> _Aim of the exercise_: The answer must be every line from the entries below that includes "hptr".

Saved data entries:
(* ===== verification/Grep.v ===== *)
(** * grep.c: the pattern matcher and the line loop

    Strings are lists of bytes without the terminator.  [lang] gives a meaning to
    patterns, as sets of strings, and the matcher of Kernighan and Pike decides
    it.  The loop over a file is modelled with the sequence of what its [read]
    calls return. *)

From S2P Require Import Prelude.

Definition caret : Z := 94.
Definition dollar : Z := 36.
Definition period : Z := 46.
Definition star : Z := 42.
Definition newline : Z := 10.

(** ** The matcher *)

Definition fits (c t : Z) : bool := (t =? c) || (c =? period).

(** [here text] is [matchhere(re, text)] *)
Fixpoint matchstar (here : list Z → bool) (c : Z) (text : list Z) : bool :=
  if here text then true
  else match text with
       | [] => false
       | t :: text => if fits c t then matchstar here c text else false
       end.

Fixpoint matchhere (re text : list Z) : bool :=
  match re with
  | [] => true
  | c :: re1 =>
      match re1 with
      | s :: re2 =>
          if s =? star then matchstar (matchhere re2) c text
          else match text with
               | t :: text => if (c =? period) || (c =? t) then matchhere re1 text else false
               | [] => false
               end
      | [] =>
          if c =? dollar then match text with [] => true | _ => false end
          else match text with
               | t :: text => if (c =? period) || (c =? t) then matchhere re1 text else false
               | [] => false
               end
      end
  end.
* * *
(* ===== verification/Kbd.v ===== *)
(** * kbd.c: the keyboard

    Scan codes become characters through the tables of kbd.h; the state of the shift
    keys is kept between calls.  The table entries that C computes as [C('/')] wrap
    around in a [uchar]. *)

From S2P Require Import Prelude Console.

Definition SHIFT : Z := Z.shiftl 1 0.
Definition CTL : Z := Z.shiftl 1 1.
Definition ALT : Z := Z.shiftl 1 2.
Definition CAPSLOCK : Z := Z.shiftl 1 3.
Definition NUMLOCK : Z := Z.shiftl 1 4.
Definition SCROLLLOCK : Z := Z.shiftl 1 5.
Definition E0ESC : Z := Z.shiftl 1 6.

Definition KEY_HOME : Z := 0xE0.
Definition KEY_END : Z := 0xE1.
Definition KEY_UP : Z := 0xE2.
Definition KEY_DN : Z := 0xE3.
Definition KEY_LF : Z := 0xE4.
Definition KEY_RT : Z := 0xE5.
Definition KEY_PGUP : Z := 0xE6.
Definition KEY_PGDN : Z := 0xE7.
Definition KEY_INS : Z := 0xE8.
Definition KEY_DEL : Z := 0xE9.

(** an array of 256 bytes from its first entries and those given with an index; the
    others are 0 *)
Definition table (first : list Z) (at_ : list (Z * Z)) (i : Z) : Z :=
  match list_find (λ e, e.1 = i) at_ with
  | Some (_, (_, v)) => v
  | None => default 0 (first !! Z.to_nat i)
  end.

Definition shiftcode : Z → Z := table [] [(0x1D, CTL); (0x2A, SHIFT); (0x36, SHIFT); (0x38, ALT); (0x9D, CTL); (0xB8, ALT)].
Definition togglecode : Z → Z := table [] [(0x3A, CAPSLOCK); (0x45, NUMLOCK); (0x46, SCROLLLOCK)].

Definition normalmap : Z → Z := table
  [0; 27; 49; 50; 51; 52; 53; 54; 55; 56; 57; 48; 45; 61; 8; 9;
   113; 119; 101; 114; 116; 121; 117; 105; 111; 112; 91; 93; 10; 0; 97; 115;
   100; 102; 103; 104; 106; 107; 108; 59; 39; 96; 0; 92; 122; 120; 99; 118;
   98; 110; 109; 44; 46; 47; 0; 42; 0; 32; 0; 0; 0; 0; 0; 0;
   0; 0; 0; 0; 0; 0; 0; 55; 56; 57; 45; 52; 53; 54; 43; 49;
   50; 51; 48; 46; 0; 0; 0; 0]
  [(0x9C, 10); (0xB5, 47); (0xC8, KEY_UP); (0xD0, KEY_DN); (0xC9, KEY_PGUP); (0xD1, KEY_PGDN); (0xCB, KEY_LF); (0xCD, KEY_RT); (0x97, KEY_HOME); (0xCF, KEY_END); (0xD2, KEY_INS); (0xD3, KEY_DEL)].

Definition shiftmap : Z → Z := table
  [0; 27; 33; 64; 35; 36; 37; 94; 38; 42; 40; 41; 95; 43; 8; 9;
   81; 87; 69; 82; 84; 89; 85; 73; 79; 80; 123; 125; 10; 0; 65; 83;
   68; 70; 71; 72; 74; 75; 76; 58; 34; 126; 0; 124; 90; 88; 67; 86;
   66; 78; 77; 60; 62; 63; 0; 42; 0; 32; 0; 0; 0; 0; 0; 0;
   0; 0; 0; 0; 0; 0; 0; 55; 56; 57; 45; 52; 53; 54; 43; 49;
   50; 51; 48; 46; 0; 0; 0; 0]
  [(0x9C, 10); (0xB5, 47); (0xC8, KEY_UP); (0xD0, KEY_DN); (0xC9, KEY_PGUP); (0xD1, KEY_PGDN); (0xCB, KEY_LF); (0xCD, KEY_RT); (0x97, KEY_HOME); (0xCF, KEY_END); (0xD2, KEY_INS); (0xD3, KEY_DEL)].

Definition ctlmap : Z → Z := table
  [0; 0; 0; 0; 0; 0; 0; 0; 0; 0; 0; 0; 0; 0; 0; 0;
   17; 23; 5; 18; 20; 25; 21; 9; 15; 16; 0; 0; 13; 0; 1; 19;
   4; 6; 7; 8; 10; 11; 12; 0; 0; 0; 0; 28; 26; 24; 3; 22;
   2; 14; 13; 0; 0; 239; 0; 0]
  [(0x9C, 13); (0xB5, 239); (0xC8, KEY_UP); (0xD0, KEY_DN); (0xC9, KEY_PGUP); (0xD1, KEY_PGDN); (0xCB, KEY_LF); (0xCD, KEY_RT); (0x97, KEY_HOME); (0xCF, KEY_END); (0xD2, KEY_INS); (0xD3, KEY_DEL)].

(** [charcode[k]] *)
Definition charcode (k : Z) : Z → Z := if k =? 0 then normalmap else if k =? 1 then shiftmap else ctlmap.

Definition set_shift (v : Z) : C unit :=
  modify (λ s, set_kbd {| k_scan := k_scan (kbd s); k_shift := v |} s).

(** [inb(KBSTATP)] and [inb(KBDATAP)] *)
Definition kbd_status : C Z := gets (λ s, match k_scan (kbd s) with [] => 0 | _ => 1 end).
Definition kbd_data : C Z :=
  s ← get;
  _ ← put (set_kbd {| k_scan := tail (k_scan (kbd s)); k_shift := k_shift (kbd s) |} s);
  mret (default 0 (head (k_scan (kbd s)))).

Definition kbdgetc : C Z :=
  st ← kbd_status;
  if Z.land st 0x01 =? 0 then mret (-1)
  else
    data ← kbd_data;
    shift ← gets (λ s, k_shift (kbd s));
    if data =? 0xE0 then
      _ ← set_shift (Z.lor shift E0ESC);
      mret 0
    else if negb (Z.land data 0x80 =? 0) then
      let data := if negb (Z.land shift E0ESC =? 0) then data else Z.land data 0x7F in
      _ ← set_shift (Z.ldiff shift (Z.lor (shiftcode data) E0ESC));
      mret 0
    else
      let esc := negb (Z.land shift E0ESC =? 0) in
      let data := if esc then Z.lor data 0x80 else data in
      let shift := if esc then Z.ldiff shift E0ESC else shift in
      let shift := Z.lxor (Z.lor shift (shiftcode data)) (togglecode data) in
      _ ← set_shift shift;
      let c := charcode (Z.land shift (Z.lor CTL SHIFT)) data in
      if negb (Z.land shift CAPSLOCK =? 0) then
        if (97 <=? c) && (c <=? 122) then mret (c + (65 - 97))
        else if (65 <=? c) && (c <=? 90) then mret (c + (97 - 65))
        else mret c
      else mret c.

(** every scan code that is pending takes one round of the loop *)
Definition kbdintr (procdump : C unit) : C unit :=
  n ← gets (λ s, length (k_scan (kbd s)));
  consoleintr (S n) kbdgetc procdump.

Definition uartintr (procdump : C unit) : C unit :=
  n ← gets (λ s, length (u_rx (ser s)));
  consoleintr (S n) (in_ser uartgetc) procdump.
---
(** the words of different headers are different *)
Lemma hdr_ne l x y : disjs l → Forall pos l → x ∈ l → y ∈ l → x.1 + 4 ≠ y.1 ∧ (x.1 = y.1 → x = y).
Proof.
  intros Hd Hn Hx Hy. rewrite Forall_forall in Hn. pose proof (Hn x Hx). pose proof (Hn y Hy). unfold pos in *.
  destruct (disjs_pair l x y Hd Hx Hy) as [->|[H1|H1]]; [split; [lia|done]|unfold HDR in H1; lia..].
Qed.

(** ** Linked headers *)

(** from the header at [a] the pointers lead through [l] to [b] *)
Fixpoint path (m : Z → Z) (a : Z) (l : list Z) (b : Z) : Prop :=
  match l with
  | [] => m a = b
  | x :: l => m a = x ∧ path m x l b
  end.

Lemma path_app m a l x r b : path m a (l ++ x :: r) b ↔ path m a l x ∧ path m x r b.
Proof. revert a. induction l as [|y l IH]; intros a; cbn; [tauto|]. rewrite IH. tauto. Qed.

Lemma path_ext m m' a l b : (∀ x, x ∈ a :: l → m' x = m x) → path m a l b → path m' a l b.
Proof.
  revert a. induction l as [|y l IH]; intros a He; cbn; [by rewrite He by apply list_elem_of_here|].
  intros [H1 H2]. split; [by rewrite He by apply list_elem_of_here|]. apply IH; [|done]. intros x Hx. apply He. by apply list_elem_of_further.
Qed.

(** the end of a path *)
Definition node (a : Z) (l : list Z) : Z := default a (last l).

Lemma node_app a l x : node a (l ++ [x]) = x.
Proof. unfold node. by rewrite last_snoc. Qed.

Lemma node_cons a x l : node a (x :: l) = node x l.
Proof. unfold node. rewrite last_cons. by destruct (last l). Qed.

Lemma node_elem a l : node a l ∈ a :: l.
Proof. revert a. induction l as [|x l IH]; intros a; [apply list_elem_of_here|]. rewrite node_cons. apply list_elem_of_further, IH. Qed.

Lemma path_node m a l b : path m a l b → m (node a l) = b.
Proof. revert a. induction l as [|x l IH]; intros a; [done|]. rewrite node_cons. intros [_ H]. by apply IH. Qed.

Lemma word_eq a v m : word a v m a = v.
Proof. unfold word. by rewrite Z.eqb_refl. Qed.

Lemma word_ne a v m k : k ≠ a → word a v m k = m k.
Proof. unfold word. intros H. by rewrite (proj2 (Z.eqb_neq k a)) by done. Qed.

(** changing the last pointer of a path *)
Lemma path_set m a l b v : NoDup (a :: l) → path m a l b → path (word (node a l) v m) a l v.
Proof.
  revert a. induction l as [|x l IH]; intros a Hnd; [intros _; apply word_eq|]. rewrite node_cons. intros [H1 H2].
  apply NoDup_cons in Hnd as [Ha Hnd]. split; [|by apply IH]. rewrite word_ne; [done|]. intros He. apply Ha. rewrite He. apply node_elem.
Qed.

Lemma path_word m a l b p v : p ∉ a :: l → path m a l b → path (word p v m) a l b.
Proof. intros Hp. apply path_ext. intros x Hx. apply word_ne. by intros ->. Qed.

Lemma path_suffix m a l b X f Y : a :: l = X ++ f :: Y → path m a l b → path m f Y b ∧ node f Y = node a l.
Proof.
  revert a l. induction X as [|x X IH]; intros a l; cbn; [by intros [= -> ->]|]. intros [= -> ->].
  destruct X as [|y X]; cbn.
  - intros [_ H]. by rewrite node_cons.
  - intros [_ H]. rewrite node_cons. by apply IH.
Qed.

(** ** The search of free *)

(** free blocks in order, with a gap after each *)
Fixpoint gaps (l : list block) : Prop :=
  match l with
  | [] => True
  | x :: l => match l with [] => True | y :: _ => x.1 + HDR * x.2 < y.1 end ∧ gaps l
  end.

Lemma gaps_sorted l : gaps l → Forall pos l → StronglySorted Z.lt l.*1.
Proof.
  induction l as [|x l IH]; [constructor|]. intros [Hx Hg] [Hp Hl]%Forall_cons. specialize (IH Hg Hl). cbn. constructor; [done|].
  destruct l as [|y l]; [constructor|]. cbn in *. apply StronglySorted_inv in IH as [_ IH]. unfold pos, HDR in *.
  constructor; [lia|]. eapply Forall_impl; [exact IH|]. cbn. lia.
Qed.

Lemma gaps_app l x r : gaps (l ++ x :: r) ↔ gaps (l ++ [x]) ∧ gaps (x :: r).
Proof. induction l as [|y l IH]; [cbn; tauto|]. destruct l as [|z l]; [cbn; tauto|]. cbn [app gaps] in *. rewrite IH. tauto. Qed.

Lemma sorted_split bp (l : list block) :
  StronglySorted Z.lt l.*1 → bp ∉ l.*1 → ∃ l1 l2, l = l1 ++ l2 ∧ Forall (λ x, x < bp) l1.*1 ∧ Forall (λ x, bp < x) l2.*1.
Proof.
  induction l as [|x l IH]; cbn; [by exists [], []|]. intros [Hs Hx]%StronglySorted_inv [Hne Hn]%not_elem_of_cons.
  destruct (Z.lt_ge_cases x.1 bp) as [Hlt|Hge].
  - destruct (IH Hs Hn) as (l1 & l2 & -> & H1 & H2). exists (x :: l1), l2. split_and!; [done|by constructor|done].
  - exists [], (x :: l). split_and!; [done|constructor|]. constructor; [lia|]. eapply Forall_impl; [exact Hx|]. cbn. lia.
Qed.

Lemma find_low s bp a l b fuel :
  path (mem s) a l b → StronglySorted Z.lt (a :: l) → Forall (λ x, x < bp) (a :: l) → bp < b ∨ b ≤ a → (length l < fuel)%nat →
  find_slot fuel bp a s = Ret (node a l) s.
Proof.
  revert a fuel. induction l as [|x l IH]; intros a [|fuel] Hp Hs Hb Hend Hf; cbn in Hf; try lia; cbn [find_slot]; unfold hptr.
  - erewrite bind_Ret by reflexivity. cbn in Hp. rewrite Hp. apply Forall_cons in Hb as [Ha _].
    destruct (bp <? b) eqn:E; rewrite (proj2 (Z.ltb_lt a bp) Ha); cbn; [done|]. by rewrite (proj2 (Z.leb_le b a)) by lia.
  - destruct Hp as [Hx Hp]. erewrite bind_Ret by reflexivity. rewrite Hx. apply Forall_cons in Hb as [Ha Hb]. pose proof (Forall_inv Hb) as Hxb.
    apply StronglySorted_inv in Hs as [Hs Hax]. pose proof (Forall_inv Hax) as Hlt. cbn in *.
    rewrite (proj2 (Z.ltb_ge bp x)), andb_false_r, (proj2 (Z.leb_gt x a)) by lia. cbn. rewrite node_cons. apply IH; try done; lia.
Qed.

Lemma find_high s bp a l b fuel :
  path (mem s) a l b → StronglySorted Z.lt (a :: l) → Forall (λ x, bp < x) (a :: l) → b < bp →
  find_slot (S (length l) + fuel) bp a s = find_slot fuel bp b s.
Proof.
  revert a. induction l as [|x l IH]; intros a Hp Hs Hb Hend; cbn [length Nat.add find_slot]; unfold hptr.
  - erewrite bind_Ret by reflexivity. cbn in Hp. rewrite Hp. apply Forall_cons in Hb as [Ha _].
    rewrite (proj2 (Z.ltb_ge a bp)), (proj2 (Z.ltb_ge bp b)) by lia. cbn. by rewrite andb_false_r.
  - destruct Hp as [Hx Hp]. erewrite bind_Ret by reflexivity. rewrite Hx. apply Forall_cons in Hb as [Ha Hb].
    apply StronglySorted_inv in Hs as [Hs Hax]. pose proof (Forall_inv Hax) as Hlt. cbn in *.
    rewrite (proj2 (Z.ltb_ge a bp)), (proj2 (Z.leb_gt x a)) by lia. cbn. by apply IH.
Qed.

> _Solution to the exercise_:
  revert a fuel. induction l as [|x l IH]; intros a [|fuel] Hp Hs Hb Hend Hf; cbn in Hf; try lia; cbn [find_slot]; unfold hptr.
  revert a. induction l as [|x l IH]; intros a Hp Hs Hb Hend; cbn [length Nat.add find_slot]; unfold hptr.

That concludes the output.